When is the best time to buy online?

Knowing when the best time to buy something online could save you a lot of money.
It used to be, as the saying goes, that timing was more an art than a science. But sveral new websites are using big data analytics aims to change this by telling you when the best point in time to buy everything from a sofa to a plane ticket.

Nifti, which was launched this month, aims to track the prices of consumer goods like clothing and home goods, alerting users who install the bookmark on their browser when the price of the item they’re coveting drops below a certain price.

But more than alerting users to price falls, it aims to gather pricing data over time to better understand price fluctuations.

As e-commerce platforms have become more sophisticated, and merchants are more experimental with their pricing tactics, prices are changing more than you would expect.

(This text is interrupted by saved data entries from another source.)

(** [get editors()] *)
Definition get_editors : M World (list Control) :=
  loaded ← gets (λ w, editor (loadedPlugins w)) ;
  items ← mapM (renderedPlugin Editor) loaded ;
  mret (defined items).

(** [get editor()], for the value [editorIndex] of the private field. *)
Definition get_editor (editorIndex : Z) : M World string :=
  es ← get_editors ;
  mret (default "" (e ← index es editorIndex ; Control.tagName e)).

(** The tabs of the tab bar, in order: one for each editor that is not
    disabled. *)
Definition tabs : M World (list Control) :=
  es ← get_editors ;
  w ← gets id ;
  mret (filter (λ e, Control.isDisabled e w = false) es).

(** The tags [render] instantiates in [<aside>], one for each loaded menu
    plugin. *)
Definition aside_tags : M World (list string) :=
  loaded ← gets (λ w, menu (loadedPlugins w)) ;
  mapM (λ plugin, pluginTag cyrb64 (src plugin)) loaded.


(** The value [renderedPlugin kind plugin] returns in state [w]. *)
Definition rendered (w : World) (kind : PluginKind) (plugin : Plugin)
  : option Control :=
  if active plugin is Some true then
    Some {| Control.icon := icon plugin;
            Control.getName := pluginName plugin;
            Control.isDisabled := pluginDisabled plugin;
            Control.action :=
              match kind with
              | Menu => Some (RunPlugin (src plugin))
              | Editor => None
              end;
            Control.tagName := Some (tagOf cyrb64 w (src plugin)) |}
  else None.

(** [w'] is [w] up to the tags cached by [pluginTag]. *)
Definition sameButTags (w w' : World) : Prop :=
  w' = set_pluginTags (pluginTags w') w.

(** The registry hangs together: cached tags and the tags captured by the
    imports are the tags of their locators, the tag of every loaded
    descriptor is on the list of loaded tags, and one tag is listed for
    each loaded descriptor.  When [accepted] holds, which stands for no
    callback of an import having been refused its class so far, every
    loaded tag is a defined custom element as well. *)
Definition loadedCoherent (accepted : Prop) (w : World) : Prop :=
  tagsCoherent cyrb64 w ∧
  (∀ i, i ∈ imports w →
        then_tagName i = "oscd-p" +:+ cyrb64 (src (then_plugin i))) ∧
  (∀ kind p, p ∈ kind_of (loadedPlugins w) kind →
             "oscd-p" +:+ cyrb64 (src p) ∈ priv_loadedPluginTagNames w) ∧
  (accepted →
   ∀ tag, tag ∈ priv_loadedPluginTagNames w →
          is_Some (customElements_get tag (customElements w))) ∧
  length (priv_loadedPluginTagNames w) =
    length (menu (loadedPlugins w)) + length (editor (loadedPlugins w)).

End Controls.

(** ** The file dialog *)

Section Files.

(** The file dialog can store [this.doc] under a new name when it is
    [undefined]: here a slot of [docs] holds a document or [undefined]
    ([None]). *)
Context {Dom Document PluginModule : Type}.

Local Abbreviation World := (@OpenSCD Dom (option Document) PluginModule).

(** [Object.keys(docs)]: the names in [docs], each once.  The order in
    which the engine lists them is left open. *)
Variable Object_keys : gmap string (option Document) → list string.

(** What [this.doc] evaluates to: [undefined] for a name that is not in
    [docs] and for a slot that holds [undefined]. *)
Definition currentDoc (w : World) : option Document := mjoin (doc w).

(** [get editableDocs()] *)
Definition editableDocs (w : World) : list string :=
  filter (λ name, isEditable w name = true) (Object_keys (docs w)).

(** The handler of [closed] of the file dialog, for the [detail] of the
    event ([None] for [null]) with its action. *)
Definition editFile_closed (detail : option string) : M World unit :=
  match detail with
  | None => mret tt
  | Some action =>
      if String.eqb action "remove" then
        modify (λ w, set_docs (delete (docName w) (docs w)) w) ;;
        names ← gets editableDocs ;
        modify (set_docName
                  (match names !! 0%nat with
                   | Some name => if truthy name then name else ""
                   | None => ""
                   end))
      else mret tt
  end.

(** The [validityTransform] of the name field: [false] for [valid: false]. *)
Definition fileName_validity (value extension : string) (w : World) : bool :=
  let name := value +:+ "." +:+ extension in
  negb (bool_decide (is_Some (docs w !! name))
        && negb (String.eqb name (docName w))).

(** The handler of [click] of the Rename button: [valid] is what
    [fileNameUI.checkValidity()] returns, [value] and [extension] are the
    values of the name field and of the extension select. *)
Definition rename_clicked (valid : bool) (value extension : string)
  : M World unit :=
  if negb valid then mret tt
  else
    let newDocName := value +:+ "." +:+ extension in
    taken ← gets (λ w, docs w !! newDocName) ;
    if taken is Some (Some _) then mret tt
    else
      modify (λ w, set_docs (<[newDocName := currentDoc w]> (docs w)) w) ;;
      modify (λ w, set_docs (delete (docName w) (docs w)) w) ;;
      modify (set_docName newDocName).

End Files.

(** ** Regular expressions and substrings *)

Module Pattern.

“Maybe two years ago it wouldn’t have been as big of a problem. But now – Amazon, Walmart, Best Buy – they’re some of the retailers changing prices the most. Intra-day it will change several times on the most popular items,” says Shauna Casey, vice-president of research and marketing at Decide.com.

Like Nifti, it focuses on helping consumers to better time purchases on more than three million items using 100 different factors.

It’s only going to get more complicated, as more purchasing takes place on the web. Online commerce is expected to top £800 billion globally in 2014, according to research firm eMarketer.

The good news is this explosion in online retail and dynamic pricing has correlated with a rise of more and better data.  This in turn has made it possible for new technologies to employ new learning techniques to pinpoint the perfect time to purchase.

“The machine learning technologies we use have been around a long time,” says Giorgos Zacharia, Kayak.com’s chief scientist, who helped build the travel website’s fare price predictor, which looks at airline and hotel prices.

Airline ticket prices were one of the first arenas that data scientists targeted with these improved technologies-  partly because of the easy availability of pricing data.

“Airline ticket prices are one of the most perfect examples of chaos theory in the world,” says Stefan Weitz, Microsoft’s senior director of search. “Some small variable somewhere has kicked off a chain of events that’s kicked off price variation or price variability.”

When to buy airline tickets in the US:

  •     The lowest average domestic airfares are found 21 days out
  •     International airfares are lowest 34 days out
  •     September is the cheapest month for domestic travel; February and March are cheapest for international flights
  •     Travel to Toronto now – it was the only major city where fares dropped in 2012
  •     If you’re travelling internationally, leave on a Tuesday and return on a Wednesday – prices are 21% lower than average

Source: Kayak.com

Using variables such as historical data, capacity, and what’s happening in different areas, Bing Travel – formerly known as Farecast.com, which was acquired by Microsoft in 2008 – claims to tell you with 86% accuracy whether you should buy a plane ticket now or wait, because the price will drop in the near future.

When it gets a prediction wrong, crucially, it aims to show users why the wrong prediction was made – displaying colourful pricing graphs and data points – to maintain trust.

User feedback can be plugged into the algorithm to improve further future performance.

Beyond the limitations of the algorithms powering price predictions, the reality is that there are certain areas where knowing when to buy is of little use- like concert tickets.

SeatGeek aggregates and tracks prices of tickets to events like sports games and concerts.

However, “the data would indicate that the best time was always to wait a little bit longer because due to the perishability of tickets, the ticket has a finite expiration date,” says Will Flaherty, SeatGeek’s director of communications.

“What you tend to see is the very best deals in the marketplace are going to show up at the last minute” – which isn’t helpful for anyone who wants to make plans more than an hour in advance of the event start time.

The irony of the big data knowledge circle is that the research by buyers is based on sellers’ knowledge of the buyers’ habits. So the more that each other knows about each other the more that purchasing relationship is going to breakdown as each attempts to out bluff each other.